[Collected data entries]
#####
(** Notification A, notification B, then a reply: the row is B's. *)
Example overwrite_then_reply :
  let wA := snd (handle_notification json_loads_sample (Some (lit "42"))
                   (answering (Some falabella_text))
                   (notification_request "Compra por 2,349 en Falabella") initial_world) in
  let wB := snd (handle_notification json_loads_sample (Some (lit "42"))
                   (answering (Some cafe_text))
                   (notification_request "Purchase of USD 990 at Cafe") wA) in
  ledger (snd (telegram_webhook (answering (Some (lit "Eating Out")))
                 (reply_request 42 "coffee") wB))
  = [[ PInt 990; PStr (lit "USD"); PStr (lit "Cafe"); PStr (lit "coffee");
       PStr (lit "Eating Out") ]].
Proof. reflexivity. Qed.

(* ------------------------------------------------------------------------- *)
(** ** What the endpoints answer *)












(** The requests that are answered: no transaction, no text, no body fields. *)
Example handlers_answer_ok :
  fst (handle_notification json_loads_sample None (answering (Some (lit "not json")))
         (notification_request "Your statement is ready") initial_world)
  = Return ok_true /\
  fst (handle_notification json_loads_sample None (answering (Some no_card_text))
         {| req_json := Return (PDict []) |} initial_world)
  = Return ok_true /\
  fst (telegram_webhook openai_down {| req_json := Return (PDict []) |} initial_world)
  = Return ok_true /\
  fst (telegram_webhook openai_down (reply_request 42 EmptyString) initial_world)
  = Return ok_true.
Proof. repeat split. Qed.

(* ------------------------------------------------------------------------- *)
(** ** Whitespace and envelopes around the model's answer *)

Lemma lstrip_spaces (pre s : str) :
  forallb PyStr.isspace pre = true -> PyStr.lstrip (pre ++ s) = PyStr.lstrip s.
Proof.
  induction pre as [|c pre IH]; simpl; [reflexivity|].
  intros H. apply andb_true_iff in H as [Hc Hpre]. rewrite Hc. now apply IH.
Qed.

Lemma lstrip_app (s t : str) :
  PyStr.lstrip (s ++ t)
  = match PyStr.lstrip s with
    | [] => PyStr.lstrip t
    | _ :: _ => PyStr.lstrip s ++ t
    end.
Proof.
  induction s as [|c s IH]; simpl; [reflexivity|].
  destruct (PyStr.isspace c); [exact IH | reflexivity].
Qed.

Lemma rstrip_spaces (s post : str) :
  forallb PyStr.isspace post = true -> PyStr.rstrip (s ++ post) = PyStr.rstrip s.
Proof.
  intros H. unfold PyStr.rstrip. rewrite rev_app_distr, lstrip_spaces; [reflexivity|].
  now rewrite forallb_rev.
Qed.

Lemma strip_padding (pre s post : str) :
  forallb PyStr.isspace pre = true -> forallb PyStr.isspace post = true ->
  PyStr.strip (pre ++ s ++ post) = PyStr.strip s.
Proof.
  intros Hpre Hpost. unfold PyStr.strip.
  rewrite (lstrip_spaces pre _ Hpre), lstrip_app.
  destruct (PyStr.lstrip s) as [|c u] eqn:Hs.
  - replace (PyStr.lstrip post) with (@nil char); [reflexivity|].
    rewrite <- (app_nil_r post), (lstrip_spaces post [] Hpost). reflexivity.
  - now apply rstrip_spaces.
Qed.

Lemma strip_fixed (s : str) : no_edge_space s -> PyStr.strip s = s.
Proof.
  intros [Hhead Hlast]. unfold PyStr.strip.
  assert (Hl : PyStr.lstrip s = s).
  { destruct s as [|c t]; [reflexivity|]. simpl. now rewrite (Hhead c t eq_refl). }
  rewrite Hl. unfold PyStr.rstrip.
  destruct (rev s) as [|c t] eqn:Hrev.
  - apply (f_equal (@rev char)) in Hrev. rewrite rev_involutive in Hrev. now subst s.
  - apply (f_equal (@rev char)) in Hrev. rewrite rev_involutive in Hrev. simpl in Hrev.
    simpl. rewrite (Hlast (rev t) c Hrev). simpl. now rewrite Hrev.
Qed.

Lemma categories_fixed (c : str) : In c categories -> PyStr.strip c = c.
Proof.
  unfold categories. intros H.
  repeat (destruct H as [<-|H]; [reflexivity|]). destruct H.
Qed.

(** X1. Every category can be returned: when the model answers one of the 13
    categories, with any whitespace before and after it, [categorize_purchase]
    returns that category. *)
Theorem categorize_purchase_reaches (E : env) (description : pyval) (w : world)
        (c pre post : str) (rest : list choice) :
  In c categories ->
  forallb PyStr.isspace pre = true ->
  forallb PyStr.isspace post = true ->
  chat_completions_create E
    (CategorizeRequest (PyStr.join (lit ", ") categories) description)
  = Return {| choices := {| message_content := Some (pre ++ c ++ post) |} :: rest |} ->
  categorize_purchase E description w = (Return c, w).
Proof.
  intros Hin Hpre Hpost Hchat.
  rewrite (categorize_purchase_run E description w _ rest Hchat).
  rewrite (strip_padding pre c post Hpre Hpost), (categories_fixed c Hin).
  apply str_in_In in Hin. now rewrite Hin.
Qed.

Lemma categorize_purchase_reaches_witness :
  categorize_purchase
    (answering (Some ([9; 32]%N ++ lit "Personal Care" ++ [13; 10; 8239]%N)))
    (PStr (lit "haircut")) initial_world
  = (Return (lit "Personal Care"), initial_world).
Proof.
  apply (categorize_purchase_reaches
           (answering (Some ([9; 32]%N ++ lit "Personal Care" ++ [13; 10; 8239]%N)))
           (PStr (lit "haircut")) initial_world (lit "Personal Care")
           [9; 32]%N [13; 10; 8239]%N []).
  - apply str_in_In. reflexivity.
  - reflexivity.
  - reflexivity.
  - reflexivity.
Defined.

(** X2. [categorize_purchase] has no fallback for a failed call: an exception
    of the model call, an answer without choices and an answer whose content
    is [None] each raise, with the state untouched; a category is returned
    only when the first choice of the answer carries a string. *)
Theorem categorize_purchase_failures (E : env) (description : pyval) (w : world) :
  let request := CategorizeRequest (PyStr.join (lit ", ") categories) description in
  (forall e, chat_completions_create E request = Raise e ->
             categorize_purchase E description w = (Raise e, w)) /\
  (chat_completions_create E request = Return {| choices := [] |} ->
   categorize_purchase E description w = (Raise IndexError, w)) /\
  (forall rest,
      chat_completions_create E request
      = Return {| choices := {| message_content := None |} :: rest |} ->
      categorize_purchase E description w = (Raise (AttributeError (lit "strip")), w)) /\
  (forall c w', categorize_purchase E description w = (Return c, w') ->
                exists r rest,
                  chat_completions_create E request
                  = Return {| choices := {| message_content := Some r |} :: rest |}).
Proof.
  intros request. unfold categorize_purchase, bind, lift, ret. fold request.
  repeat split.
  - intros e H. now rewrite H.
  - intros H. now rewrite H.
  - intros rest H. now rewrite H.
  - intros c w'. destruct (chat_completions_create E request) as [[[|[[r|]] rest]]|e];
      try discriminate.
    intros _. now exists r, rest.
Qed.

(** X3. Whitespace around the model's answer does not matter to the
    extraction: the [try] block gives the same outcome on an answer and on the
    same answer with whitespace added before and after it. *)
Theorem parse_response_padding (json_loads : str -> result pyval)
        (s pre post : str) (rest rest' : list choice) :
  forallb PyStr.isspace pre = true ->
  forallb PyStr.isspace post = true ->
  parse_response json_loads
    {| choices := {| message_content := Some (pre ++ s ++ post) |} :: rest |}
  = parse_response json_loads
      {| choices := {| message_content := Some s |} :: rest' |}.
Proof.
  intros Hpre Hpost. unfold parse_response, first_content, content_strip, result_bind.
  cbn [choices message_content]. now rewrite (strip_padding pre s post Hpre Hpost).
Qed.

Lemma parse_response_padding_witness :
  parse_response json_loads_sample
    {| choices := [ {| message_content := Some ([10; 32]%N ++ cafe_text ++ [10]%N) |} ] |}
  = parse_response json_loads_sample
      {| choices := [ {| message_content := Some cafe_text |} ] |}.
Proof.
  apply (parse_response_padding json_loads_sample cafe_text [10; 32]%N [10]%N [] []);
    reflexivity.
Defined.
#####
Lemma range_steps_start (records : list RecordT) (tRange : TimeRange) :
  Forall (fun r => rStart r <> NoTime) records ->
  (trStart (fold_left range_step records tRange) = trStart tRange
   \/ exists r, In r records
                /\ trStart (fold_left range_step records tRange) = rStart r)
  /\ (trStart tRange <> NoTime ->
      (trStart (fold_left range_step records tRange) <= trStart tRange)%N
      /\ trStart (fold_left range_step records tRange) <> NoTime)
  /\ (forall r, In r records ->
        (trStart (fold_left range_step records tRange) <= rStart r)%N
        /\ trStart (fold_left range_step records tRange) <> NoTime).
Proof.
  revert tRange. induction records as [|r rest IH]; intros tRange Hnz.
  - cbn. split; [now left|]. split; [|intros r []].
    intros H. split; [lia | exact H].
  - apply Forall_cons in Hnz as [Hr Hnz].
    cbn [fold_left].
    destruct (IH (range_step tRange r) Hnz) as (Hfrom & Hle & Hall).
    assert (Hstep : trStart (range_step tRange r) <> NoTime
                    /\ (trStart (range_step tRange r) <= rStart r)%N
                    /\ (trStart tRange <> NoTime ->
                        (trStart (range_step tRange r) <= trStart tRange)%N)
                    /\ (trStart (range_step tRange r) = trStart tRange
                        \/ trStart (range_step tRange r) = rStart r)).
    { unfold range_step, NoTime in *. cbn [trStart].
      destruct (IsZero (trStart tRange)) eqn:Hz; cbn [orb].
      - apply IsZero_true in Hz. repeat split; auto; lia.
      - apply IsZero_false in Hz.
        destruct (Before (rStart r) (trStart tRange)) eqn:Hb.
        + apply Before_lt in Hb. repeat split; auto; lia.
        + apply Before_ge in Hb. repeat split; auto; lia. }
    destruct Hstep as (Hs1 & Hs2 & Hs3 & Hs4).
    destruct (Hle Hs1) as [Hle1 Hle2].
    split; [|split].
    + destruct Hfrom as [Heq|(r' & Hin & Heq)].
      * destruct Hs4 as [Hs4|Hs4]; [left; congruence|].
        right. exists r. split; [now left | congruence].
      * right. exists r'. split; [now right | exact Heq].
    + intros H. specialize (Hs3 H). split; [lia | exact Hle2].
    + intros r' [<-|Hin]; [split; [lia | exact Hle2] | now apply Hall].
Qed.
#####
About this task = Lines containing the string "split" are the ones to copy from the entries above.

Expected answer =
Proof. repeat split. Qed.
  repeat split.
  - cbn. split; [now left|]. split; [|intros r []].
    intros H. split; [lia | exact H].
      - apply IsZero_true in Hz. repeat split; auto; lia.
        + apply Before_lt in Hb. repeat split; auto; lia.
        + apply Before_ge in Hb. repeat split; auto; lia. }
    split; [|split].
        right. exists r. split; [now left | congruence].
      * right. exists r'. split; [now right | exact Heq].
    + intros H. specialize (Hs3 H). split; [lia | exact Hle2].
    + intros r' [<-|Hin]; [split; [lia | exact Hle2] | now apply Hall].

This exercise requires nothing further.